Car accident? Let the frustration begin! This is because I was in a similar situation last week and didn’t know what to do nor how to respond.

Before I started law school, I worked as a claim adjuster for many years. I still don’t get how confusing it is to be involved in a car accident.

Last week, while sitting at a lamp, there was an abrupt “bum” sound. My seat gave way and I fell flat on my back. I woke up to find that my hazard lights were not working and that I couldn’t remember where I was. Everything was just a blur.

I looked at my car and realized that I couldn’t drive it home.

When the insurance adjuster called, I felt the frustration of the adjuster. The recorded statement was very detailed and the adjuster asked many questions. It was obvious that I sounded like the worst idiot.

What is Mr. Quiroga’s name and badge number?

uh? I was there, and I was hit. I couldn’t find my hazard lights, and my seat was damaged. This was the answer to my problem!

Okay, I think you get the point. We don’t know what to do when we are in a car accident.
I didn’t know, and I was involved in every car accident that could be imagined.

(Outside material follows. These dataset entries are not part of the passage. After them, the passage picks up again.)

Lemma wp_UpdateVisibility c id visibility (Q : go_error + Service → World → Prop) w :
  (∀ e w', w_db w' = w_db w → Q (inl e) w') →
  (∀ row vis now w', validateVisibility visibility = inr vis →
     changed_audited c id (sv_set_visibility vis now) row (w_db w) (w_db w') →
     Q (inr (serviceFromRow (sv_set_visibility vis now row))) w') →
  wp (UpdateVisibility c id visibility) Q w.
Proof.
  intros He Ha. unfold UpdateVisibility. wp_step. wp_step; [|by apply He].
  wp_step. wp_step. destruct (validateVisibility visibility) as [e|vis] eqn:Hv; [by apply He|].
  wp_step. apply wp_owner_of; [by apply He|]. intros row w1 Hw1 Hrow. simpl.
  wp_step. apply wp_Authorize; [intros; apply He; congruence|]. intros w2 Hw2 Hal. world_eq.
  wp_step. wp_step; [apply He; congruence|]. rename w0 into w4, H0 into Hw4.
  wp_step. unfold store_UpdateVisibility. wp_step. apply wp_exec; [done|]. intros st r w5 Hup.
  apply update_service_spec in Hup as (row' & -> & Hup). wp_step.
  wp_step. apply wp_audit_Record; [done|]. intros w6 Haud. wp_step. intros w7 Hw7.
  rewrite Hw4, Hw2 in Hup. assert (row' = row) as -> by (destruct Hup as [Hup _]; congruence).
  eapply Ha; try done. split; [done|]. exists (w_db w5). split; [done|]. by dbs.
Qed.

Definition service_deleted (c : Principal) (id : string) (row : db_Service) (d d' : DB) : Prop :=
  lookup_by sv_ID id (services d) = Some row ∧
  allows c ActionServiceDelete (service_resource (sv_WorkspaceID row) id) d ∧
  audited "service.delete" "service" id (sv_WorkspaceID row) (p_UserID c) (delete_service_rows id d) d'.

Lemma wp_DeleteService c id (Q : go_error + unit → World → Prop) w :
  (∀ e w', w_db w' = w_db w → Q (inl e) w') →
  (∀ row w', service_deleted c id row (w_db w) (w_db w') → Q (inr tt) w') →
  wp (DeleteService c id) Q w.
Proof.
  intros He Ha. unfold DeleteService. wp_step. wp_step; [|by apply He].
  wp_step. apply wp_owner_of; [by apply He|]. intros row w1 Hw1 Hrow. simpl.
  wp_step. apply wp_Authorize; [intros; apply He; congruence|]. intros w2 Hw2 Hal. world_eq.
  wp_step. wp_step; [apply He; congruence|]. rename w0 into w4, H0 into Hw4.
  wp_step. unfold store_DeleteService. apply wp_exec_opt; [done|by intros; apply wp_fail|].
  intros st did w5 Hdel. unfold sql_DeleteService in Hdel. destruct (has_key sv_ID id (services (w_db w4))); [|done].
  injection Hdel as <- Hdel. apply wp_audit_Record; [done|]. intros w6 Haud w7 Hw7.
  apply (Ha row). split; [done|]. split; [done|]. by rewrite Hw7, <- Hw2, <- Hw4, Hdel.
Qed.
End Rules.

These are my 10 best tips:

  1. Only get out of your vehicle if you feel safe and/or there is smoke.
  2. Check that other drivers are okay. Ask the other driver.
  3. Be careful about what you say. Many adjusters will alter your words to sound as if you are apologizing for the accident. Asking the simple question: Is everyone OK in your car? This will take care of the job.
  4. Contact the police. Call the police at the accident site. Don’t trust anyone. Many people will claim that they called but never called them in many accidents.
  5. With the other driver, exchange insurance information.
  6. Even if the vehicle is blocking traffic, do not move it. Let the police inspect the scene and determine when the vehicle should be moved.
  7. If possible, call the insurance company of the other party to determine if they have an active policy that would cover your accident. Tell the police if there isn’t.
  8. Don’t argue. Listen and then get in your car to sit down if you feel anxious.
  9. Report the accident to your insurance company as soon as you can. Insurance agents will tell that minor accidents are acceptable and should be reported to your insurance company. This will ensure that your rates don’t rise. This can, in my opinion, backfire on your side. If an injured party claims that you are responsible for the accident, even if the claim is not serious, insurance companies may decline to cover you. This is because you have failed to fulfill your obligation to report. You are notifying your carrier about the car accident. You can say that you will negotiate with other parties, but if it gets ugly, they will contact you.
  10. If the accident involved substance. Seek medical attention. The adrenaline rush that comes with a car accident is overwhelming and can mask any injury or pain. It is better to recognize any injury or complications early.